8.214 The hearsay rule and its exceptions are of much more practical importance in criminal than in civil proceedings. Consultations and submissions indicate that the hearsay rule is often ignored in civil proceedings.
8.215 In the United Kingdom, the hearsay rule was largely abolished in civil proceedings by the Civil Evidence Act 1995 (UK). Section 1 of the Civil Evidence Act states:
(1) In civil proceedings evidence shall not be excluded on the ground that it is hearsay.
(2) In this Act—
(a) ‘hearsay’ means a statement made otherwise than by a person while giving oral evidence in the proceedings which is tendered as evidence of the matters stated; and
(b) references to hearsay include hearsay of whatever degree.
8.216 Under the United Kingdom legislation, the party proposing to adduce hearsay evidence must provide notice of that fact to the other party. The Act also contains detailed provisions setting out considerations relevant to the weighing of hearsay evidence by the court.
8.217 The ALRC requested comments on whether the uniform Evidence Acts might be reformed to abolish the hearsay rule for civil proceedings or to allow parties to agree that the rule not apply to proceedings between the parties.

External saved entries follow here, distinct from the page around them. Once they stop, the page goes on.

(* ===== verification/DiscoveryMessages.v ===== *)
(** * DiscoveryMessages: requests and answers as bytes (tp_discovery_client.c, tp_discovery_service.c)

    Both ends of the discovery protocol write their messages with the generated
    encoders and read them back with the generated decoders, which keep one
    position per message: variable-length data is found wherever the position is.
    The tags of a message are composites of a length and characters that both
    encoders copy without a look at the end of the buffer.  A decoder of the client
    that is not content with an answer leaves what it has read so far, together
    with a complaint of its own.  How long the generated code takes an entry in a group
    of tags to be is a parameter ([TagsGroup]). *)

From Stdlib Require Import ZArith Lia Bool Ascii String.
From stdpp Require Import strings list.
From coqutil Require Import Datatypes.RecordSetters.
From S2P Require Import Prelude Sbe Uri Shm Message Seqlock Tensor ConsumerManager Driver DriverMessages Control.
From S2P Require Import Machine Regions Discovery.
Import Mapping TriangleBracketNotations.

#[local] Open Scope Z_scope.
#[local] Open Scope list_scope.

(** ** The schema *)

Definition discovery_schema_id : Z := 910.
Definition discovery_schema_version : Z := 1.
Definition discoveryRequest_template : Z := 1.
Definition discoveryResponse_template : Z := 2.
Definition discoveryRequest_block : Z := 32.
Definition discoveryResponse_block : Z := 9.
Definition results_block : Z := 39.
Definition payloadPools_block : Z := 10.
Definition discoveryStatus_values : list Z := [1; 2; 3].

(** The length of an entry in a group of tags is a matter of the generated code: the
    schema gives the entry one field of a type with variable length, and either the
    four bytes of its own length are counted or nothing is. *)
Class TagsGroup := {
  tags_block : Z;
  tags_block_cases : tags_block = 4 \/ tags_block = 0;
}.

Definition discovery_header (block template : Z) : item :=
  header_item block template discovery_schema_id discovery_schema_version.

(** ** Encoding *)

(** [Checked]: through a generated setter, which refuses what does not fit.
    [Copied]: a tag; only the room for its length is checked before the copy.
    [Missing]: an array that is NULL, where an entry of this size would be read. *)
Inductive part :=
  | Checked (it : item)
  | Copied (tag : chars)
  | Refused
  | Missing (room : Z).

Definition item_of (p : part) : list item :=
  match p with
  | Checked it => [it]
  | Copied tag => [Text tag]
  | Refused | Missing _ => []
  end.

Definition items_of (l : list part) : list item := mjoin (item_of <$> l).

(** What the encoder does in a buffer of this length from a position:
    [OutOfBounds] is a write past its end, or a read through NULL. *)
Fixpoint layout (len pos : Z) (l : list part) : outcome unit :=
  match l with
  | [] => Decoded tt
  | Checked it :: l' =>
    if len <? pos + item_size it then Malformed else layout len (pos + item_size it) l'
  | Copied tag :: l' =>
    if len <? pos + 4 then Malformed
    else if len <? pos + 4 + Z.of_nat (length tag) then OutOfBounds
    else layout len (pos + 4 + Z.of_nat (length tag)) l'
  | Refused :: _ => Malformed
  | Missing room :: _ => if len <? pos + room then Malformed else OutOfBounds
  end.

(** A group of entries: their number is written with 16 bits, and the setter
    refuses 65535 and to go beyond the number. *)
Definition group_parts (block : Z) (entries : list (list part)) : list part :=
  let n := Z.of_nat (length entries) in
  if 65534 <? u16 n then [Refused]
  else Checked (group_item block (u16 n)) :: mjoin (take (Z.to_nat (u16 n)) entries) ++
       (if n <? 65536 then [] else [Refused]).

(** The same for an array that may be NULL. *)
Definition array_parts {A} (block : Z) (count : nat) (f : A -> list part) (l : ptr (list A)) : list part :=
  match l with
  | Some l => group_parts block (f <$> take count l)
  | NULL =>
    if (count =? 0)%nat then group_parts block []
    else if 65534 <? u16 (Z.of_nat count) then [Refused]
    else Checked (group_item block (u16 (Z.of_nat count))) ::
         (if u16 (Z.of_nat count) =? 0 then [Refused] else [Missing block])
  end.

Definition optional_u64 (v : Z) : Z := if v =? TP_NULL_U64 then TP_NULL_U64 else v.

Definition pool_parts (p : tp_discovery_pool_info_t) : list part :=
  [Checked (Block payloadPools_block [Write 0 2 (dp_pool_id p); Write 2 4 (dp_nslots p);
                                      Write 6 4 (dp_stride_bytes p)]);
   Checked (Text (dp_region_uri p))].

Definition tag_part (tag : ptr chars) : list part := [Copied (default [] tag)].

Definition result_parts `{TagsGroup} (r : tp_discovery_result_t) : list part :=
  Checked (Block results_block
    [Write 0 4 (rs_stream_id r); Write 4 4 (rs_producer_id r); Write 8 8 (rs_epoch r);
     Write 16 4 (rs_layout_version r); Write 20 4 (rs_header_nslots r);
     Write 24 2 (rs_header_slot_bytes r); Write 26 1 (rs_max_dims r); Write 27 8 (rs_data_source_id r);
     Write 35 4 (rs_driver_control_stream_id r)]) ::
  array_parts payloadPools_block (rs_pool_count r) pool_parts (rs_pools r) ++
  array_parts tags_block (rs_tag_count r) tag_part (rs_tags r) ++
  [Checked (Text (rs_header_region_uri r)); Checked (Text (rs_data_source_name r));
   Checked (Text (rs_driver_instance_id r)); Checked (Text (rs_driver_control_channel r))].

One starting point for such a reform might be s 190 of the uniform Evidence Acts. This provision states that the court may dispense with the application of certain rules of evidence, but only if the parties consent. In a civil proceeding, the court may order that certain provisions of the legislation do not apply to evidence if:
(a) the matter to which the evidence relates is not genuinely in dispute; or
(b) the application of those provisions would cause or involve unnecessary expense or delay.
8.218 While abolition of the hearsay rules in civil proceedings has some support,  in consultations the abolition of hearsay rules in civil proceedings was generally opposed. It is considered that the breadth of the exceptions to the hearsay rule and the waiver provisions are sufficient to allow for appropriate use of hearsay evidence. One NSW District Court judge comments:
The hearsay provisions are, in my view, basic to the requirement of fairness in the courts, despite the criticisms that have been levelled at them. In some situations it is conceivable that all parties might consent to allow the admission of hearsay evidence, but in my view these would be relatively rare. In my submission it is better that the Act remain as it is.
8.219 In addition, some judges oppose the abolition of the hearsay rule on case management grounds. That is, leaving aside concerns about the reliability of evidence, liberalising the admission of hearsay evidence could add to the volume of evidence before the court, potentially prolonging trials and increasing costs.
8.220 The Commissions propose no change to the uniform Evidence Acts to abolish the hearsay rule for civil proceedings, or to provide that the rule does not apply to proceedings between parties if the parties so agree. Parties not wishing to raise hearsay objections need not raise them. Beyond that, it is not apparent that it is desirable or necessary to abolish the hearsay rule as it applies in civil proceedings. A step of that kind would require a level of response to the question raised in IP 28 that was not received.
 See C Tapper, Cross and Tapper on Evidence (10th ed, 2004), 615–618.
Civil Evidence Act 1995 (UK) s 2.
Ibid s 4.
Australian Law Reform Commission, Review of the Evidence Act 1995, IP 28 (2004), [5.96].
Uniform Evidence Acts s 190(1). The following provisions may be waived, in relation to particular evidence or generally: Divs 3, 4 or 5 of Pts 2.1, 2.2 or 2.3; or Pts 3.2 to 3.8. (Part numbers differ slightly in the Tasmanian legislation.)
 Section 190(2) contains safeguards with regard to the consent of a defendant in criminal proceedings.
Uniform Evidence Acts s 190(3).
C Ying, Submission E 88, 16 September 2005.